Start of Task input
(** X9. A comment of 1 to 1000 characters by an authenticated user on a
    published post is answered 201 and appended after the comments the post
    has, with the user's identifier and the current time; the comment count
    grows by one and nothing else of the post, and no other post, changes. *)
Theorem addComment_appends now st req id P u text :
  blogs st !! id = Some P -> published P -> user req = Some u ->
  (1 <= String.length text <= 1000)%nat ->
  let c := mkComment (u_id u) text now in
  let P' := set_comments (comments P ++ [c]) P in
  addComment now st req id (Some text)
  = (Done 201 (Some "Comment added successfully") c,
     set_blogs (<[id := P']> (blogs st)) st)
  /\ commentCount P' = S (commentCount P)
  /\ last (comments P') = Some c
  /\ set_comments (comments P) P' = P.
Proof.
  intros Hl Hp Hu Hlen c P'. apply is_published_spec in Hp.
  split_and!.
  - unfold addComment, validate_comment, check, isLength.
    assert ((1 <=? String.length text)%nat && (String.length text <=? 1000)%nat
            = true) as ->.
    { apply andb_true_intro. split; apply Nat.leb_le; lia. }
    by rewrite Hl, Hp, Hu.
  - unfold commentCount. subst P'. simpl. rewrite length_app. simpl. lia.
  - subst P'. simpl. apply last_snoc.
  - subst P'. by destruct P.
Qed.

(** X10. A post that is not published takes no comment, not even from its
    author: the request is answered 400 or 404 and nothing is written.  An
    empty comment, or one above 1000 characters, is answered 400 on any
    post. *)
Theorem addComment_refuses now st req id text :
  (forall P, blogs st !! id = Some P -> ~ published P ->
     (addComment now st req id text).2 = st
     /\ code_of (addComment now st req id text).1 ∈ [400; 404]%nat)
  /\ (match text with
      | Some t => String.length t = 0%nat \/ (1000 < String.length t)%nat
      | None => True
      end ->
      addComment now st req id text
      = (Rejected ["Comment must be between 1 and 1000 characters"], st)).
Proof.
  split.
  - intros P Hl Hp. apply is_published_false in Hp. unfold addComment.
    destruct (validate_comment text); [|split; [done | set_solver]].
    rewrite Hl, Hp. simpl. split; [done | set_solver].
  - intros H. unfold addComment, validate_comment, check, isLength.
    destruct text as [t|]; [|done].
    assert ((1 <=? String.length t)%nat && (String.length t <=? 1000)%nat
            = false) as ->; [|done].
    destruct H as [H|H].
    + rewrite H. done.
    + apply andb_false_intro2. apply Nat.leb_gt. lia.
Qed.

End Writes.

Section MyPosts.
Import BlogRoutes BlogWrites Reply.
Variable sort_created : list Blog -> list Blog.
Hypothesis sort_created_perm : forall l, sort_created l ≡ₚ l.

(** X11. [GET /my-posts] lists exactly the stored posts whose author is the
    requester, whatever their status: drafts are listed, and no post of
    another author is. *)
Theorem myPosts_own st req u :
  user req = Some u ->
  exists l,
    myPosts sort_created st req = Done 200 None l
    /\ (forall b, b ∈ l <->
                  (exists id, blogs st !! id = Some b) /\ author b = u_id u)
    /\ length l = length (List.filter (fun b => N.eqb (author b) (u_id u))
                                      (snd <$> map_to_list (blogs st))).
Proof.
  intros Hu. unfold myPosts. rewrite Hu. eexists. split; [done|]. split.
  - intros b. rewrite sort_created_perm, list_elem_of_In, filter_In.
    rewrite <- list_elem_of_In, N.eqb_eq, list_elem_of_fmap. split.
    + intros [([id b'] & -> & Hin) Ha]. split; [|done].
      exists id. by apply elem_of_map_to_list in Hin.
    + intros [(id & Hl) Ha]. split; [|done].
      exists (id, b). split; [done|]. by apply elem_of_map_to_list.
  - by rewrite sort_created_perm.
Qed.

End MyPosts.

(** ** The follow relation *)
Section Relation.
Import UserRoutes Examples.
Variable toString : ObjectId -> string.
Variable castId : string -> option ObjectId.
Implicit Types (st : State) (req : Request) (a b k : ObjectId)
         (l : list ObjectId) (s : string).

Lemma lookup_save_following id l st k U :
  users (save_following id l st) !! k = Some U ->
  exists U0, users st !! k = Some U0
             /\ u_id U = u_id U0 /\ followers U = followers U0
             /\ following U = if decide (k = id) then l else following U0.
Proof.
  unfold save_following. simpl. rewrite lookup_alter.
  destruct (decide (id = k)) as [->|Hne].
  - destruct (users st !! k) as [U0|]; simpl; [|done].
    intros [= <-]. exists U0. by rewrite decide_True.
  - intros H. exists U. by rewrite decide_False.
Qed.

Lemma lookup_save_followers id l st k U :
  users (save_followers id l st) !! k = Some U ->
  exists U0, users st !! k = Some U0
             /\ u_id U = u_id U0 /\ following U = following U0
             /\ followers U = if decide (k = id) then l else followers U0.
Proof.
  unfold save_followers. simpl. rewrite lookup_alter.
  destruct (decide (id = k)) as [->|Hne].
  - destruct (users st !! k) as [U0|]; simpl; [|done].
    intros [= <-]. exists U0. by rewrite decide_True.
  - intros H. exists U. by rewrite decide_False.
Qed.

(** The two writes of [follow] and [unfollow], read back. *)
Lemma lookup_saves me b l1 l2 st k U :
  users (save_followers b l2 (save_following me l1 st)) !! k = Some U ->
  exists U0, users st !! k = Some U0
             /\ u_id U = u_id U0
             /\ following U = (if decide (k = me) then l1 else following U0)
             /\ followers U = (if decide (k = b) then l2 else followers U0).
Proof.
  intros H. apply lookup_save_followers in H as (U1 & H1 & Hi1 & Hf1 & Hg1).
  apply lookup_save_following in H1 as (U0 & H0 & Hi0 & Hg0 & Hf0).
  exists U0. split_and!; [done | congruence | congruence |].
  rewrite Hg1. by destruct (decide (k = b)).
Qed.

(** The stores after [follow] and after [unfollow]. *)
Lemma follow_state st req s :
  (follow toString castId st req s).2 = st
  \/ exists me A B b,
       user req = Some me /\ toString (u_id me) <> s /\ castId s = Some b
       /\ users st !! u_id me = Some A /\ users st !! b = Some B
       /\ includes_text toString s (following A) = false
       /\ (follow toString castId st req s).2 =
            save_followers b (followers B ++ [u_id me])
              (save_following (u_id me) (following A ++ [b]) st).
Proof.
  unfold follow. destruct (user req) as [me|]; [|by left].
  destruct (String.eqb_spec (toString (u_id me)) s) as [|Hne]; [by left|].
  destruct (castId s) as [b|] eqn:Hc; [|by left].
  destruct (users st !! b) as [B|] eqn:HB; [|by left].
  destruct (users st !! u_id me) as [A|] eqn:HA; [|by left].
  destruct (includes_text toString s (following A)) eqn:Hi; [by left|].
  right. by exists me, A, B, b.
Qed.

Lemma unfollow_state st req s :
  (unfollow toString castId st req s).2 = st
  \/ exists me A B b,
       user req = Some me /\ castId s = Some b
       /\ users st !! u_id me = Some A /\ users st !! b = Some B
       /\ (unfollow toString castId st req s).2 =
            save_followers b
              (without toString (toString (u_id me)) (followers B))
              (save_following (u_id me)
                 (without toString s (following A)) st).
Proof.
  unfold unfollow. destruct (user req) as [me|]; [|by left].
  destruct (castId s) as [b|] eqn:Hc; [|by left].
  destruct (users st !! u_id me) as [A|] eqn:HA;
    destruct (users st !! b) as [B|] eqn:HB; try by left.
  right. by exists me, A, B, b.
Qed.

(** Asked with the text of ids as the service prints them, [follow] and
    [unfollow] keep the relation mutual. *)
Lemma follow_unfollow_mutual st req s :
  reads_back toString castId ->
  (forall b, castId s = Some b -> s = toString b) ->
  mutual st ->
  mutual (follow toString castId st req s).2
  /\ mutual (unfollow toString castId st req s).2.
Proof.
  intros Hback Hs [Hm Hself]. split.
  - destruct (follow_state st req s)
      as [->|(me & A & B & b & Hu & Hne & Hc & HA & HB & Hni & ->)]; [done|].
    rewrite (Hs _ Hc) in Hne, Hni.
    assert (Hne' : u_id me <> b) by (by intros E; rewrite E in Hne).
    assert (Hni' : b ∉ following A).
    { intros Hin. apply (includes_text_canonical _ _ Hback) in Hin.
      congruence. }
    clear Hne Hni. split.
    + intros a0 b0 A0 B0 H1 H2.
      apply lookup_saves in H1 as (A1 & HA1 & _ & Hf1 & _).
      apply lookup_saves in H2 as (B1 & HB1 & _ & _ & Hg2).
      rewrite Hf1, Hg2. specialize (Hm a0 b0 A1 B1 HA1 HB1).
      destruct (decide (a0 = u_id me)) as [->|Ha];
        destruct (decide (b0 = b)) as [->|Hb].
      * rewrite !elem_of_app, !list_elem_of_singleton. intuition congruence.
      * rewrite HA in HA1. injection HA1 as <-.
        rewrite elem_of_app, list_elem_of_singleton. intuition congruence.
      * rewrite HB in HB1. injection HB1 as <-.
        rewrite elem_of_app, list_elem_of_singleton. intuition congruence.
      * done.
    + intros a0 A0 H1.
      apply lookup_saves in H1 as (A1 & HA1 & _ & Hf1 & _).
      rewrite Hf1. specialize (Hself a0 A1 HA1).
      destruct (decide (a0 = u_id me)) as [->|Ha]; [|done].
      rewrite HA in HA1. injection HA1 as <-.
      rewrite elem_of_app, list_elem_of_singleton. intuition congruence.
  - destruct (unfollow_state st req s)
      as [->|(me & A & B & b & Hu & Hc & HA & HB & ->)]; [done|].
    rewrite (Hs _ Hc). split.
    + intros a0 b0 A0 B0 H1 H2.
      apply lookup_saves in H1 as (A1 & HA1 & _ & Hf1 & _).
      apply lookup_saves in H2 as (B1 & HB1 & _ & _ & Hg2).
      rewrite Hf1, Hg2. pose proof (Hm a0 b0 A1 B1 HA1 HB1) as Hab.
      destruct (decide (a0 = u_id me)) as [->|Ha];
        destruct (decide (b0 = b)) as [->|Hb];
        rewrite ?(without_spec _ _ Hback).
      * intuition congruence.
      * rewrite HA in HA1. injection HA1 as <-. intuition congruence.
      * rewrite HB in HB1. injection HB1 as <-. intuition congruence.
      * done.
    + intros a0 A0 H1.
      apply lookup_saves in H1 as (A1 & HA1 & _ & Hf1 & _).
      rewrite Hf1. specialize (Hself a0 A1 HA1).
      destruct (decide (a0 = u_id me)) as [->|Ha]; [|done].
      rewrite (without_spec _ _ Hback). rewrite HA in HA1.
      injection HA1 as <-. tauto.
Qed.

Lemma saves_defined me b l1 l2 st k U0 :
  users st !! k = Some U0 ->
  is_Some (users (save_followers b l2 (save_following me l1 st)) !! k).
Proof.
  intros H. unfold save_followers, save_following. simpl.
  destruct (decide (b = k)) as [->|Hb];
    [rewrite lookup_alter_eq | rewrite lookup_alter_ne by done];
    (destruct (decide (me = k)) as [->|Hm];
     [rewrite lookup_alter_eq | rewrite lookup_alter_ne by done]);
    rewrite H; simpl; eauto.
Qed.

Lemma state_eq (st st' : State) :
  tokenBlacklist st = tokenBlacklist st' -> users st = users st' ->
  blogs st = blogs st' -> st = st'.
Proof. destruct st, st'. simpl. by intros -> -> ->. Qed.

(** Writing back the lists a user has changes nothing. *)
Lemma saves_same me b l1 l2 st A B :
  users st !! me = Some A -> users st !! b = Some B ->
  following A = l1 -> followers B = l2 ->
  save_followers b l2 (save_following me l1 st) = st.
Proof.
  intros HA HB <- <-. apply state_eq; [done | | done].
  unfold save_followers, save_following. simpl.
  rewrite (alter_id (set_following (following A)) (users st) me).
  - apply alter_id. intros x Hx. rewrite HB in Hx. injection Hx as <-.
    by destruct B.
  - intros x Hx. rewrite HA in Hx. injection Hx as <-. by destruct A.
Qed.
End of Task input
In the listing above, find the line containing "destruct (decide (b0 = b)) as [->|Hb];" and the line containing "destruct (decide (b = k)) as [->|Hb];". Output them and every line between, exactly, and nothing else.

        destruct (decide (b0 = b)) as [->|Hb];
        rewrite ?(without_spec _ _ Hback).
      * intuition congruence.
      * rewrite HA in HA1. injection HA1 as <-. intuition congruence.
      * rewrite HB in HB1. injection HB1 as <-. intuition congruence.
      * done.
    + intros a0 A0 H1.
      apply lookup_saves in H1 as (A1 & HA1 & _ & Hf1 & _).
      rewrite Hf1. specialize (Hself a0 A1 HA1).
      destruct (decide (a0 = u_id me)) as [->|Ha]; [|done].
      rewrite (without_spec _ _ Hback). rewrite HA in HA1.
      injection HA1 as <-. tauto.
Qed.

Lemma saves_defined me b l1 l2 st k U0 :
  users st !! k = Some U0 ->
  is_Some (users (save_followers b l2 (save_following me l1 st)) !! k).
Proof.
  intros H. unfold save_followers, save_following. simpl.
  destruct (decide (b = k)) as [->|Hb];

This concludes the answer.